(Collected data)

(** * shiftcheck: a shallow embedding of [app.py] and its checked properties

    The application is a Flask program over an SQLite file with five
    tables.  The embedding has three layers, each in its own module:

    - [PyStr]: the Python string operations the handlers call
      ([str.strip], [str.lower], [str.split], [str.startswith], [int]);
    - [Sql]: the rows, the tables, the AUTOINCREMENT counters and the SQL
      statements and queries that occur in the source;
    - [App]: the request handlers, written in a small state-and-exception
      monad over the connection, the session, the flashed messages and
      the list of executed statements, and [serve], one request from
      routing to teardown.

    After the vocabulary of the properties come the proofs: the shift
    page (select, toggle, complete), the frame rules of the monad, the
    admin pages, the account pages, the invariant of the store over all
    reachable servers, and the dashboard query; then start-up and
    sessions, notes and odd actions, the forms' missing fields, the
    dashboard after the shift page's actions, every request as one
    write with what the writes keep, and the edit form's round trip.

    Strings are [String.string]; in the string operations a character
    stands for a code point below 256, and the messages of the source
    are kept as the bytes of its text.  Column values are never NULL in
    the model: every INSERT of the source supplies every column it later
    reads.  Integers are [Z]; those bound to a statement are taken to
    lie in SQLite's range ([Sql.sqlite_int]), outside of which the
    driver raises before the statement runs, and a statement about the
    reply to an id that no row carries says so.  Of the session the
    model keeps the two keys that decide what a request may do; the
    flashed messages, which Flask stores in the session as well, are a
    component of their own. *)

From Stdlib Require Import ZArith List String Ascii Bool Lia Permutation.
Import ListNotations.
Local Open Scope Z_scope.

**Task statement:** Transcribe, word for word, the data above from its first line through the line with "- [PyStr]: the", and include nothing else.

**Exercise output:**
(** * shiftcheck: a shallow embedding of [app.py] and its checked properties

    The application is a Flask program over an SQLite file with five
    tables.  The embedding has three layers, each in its own module:

    - [PyStr]: the Python string operations the handlers call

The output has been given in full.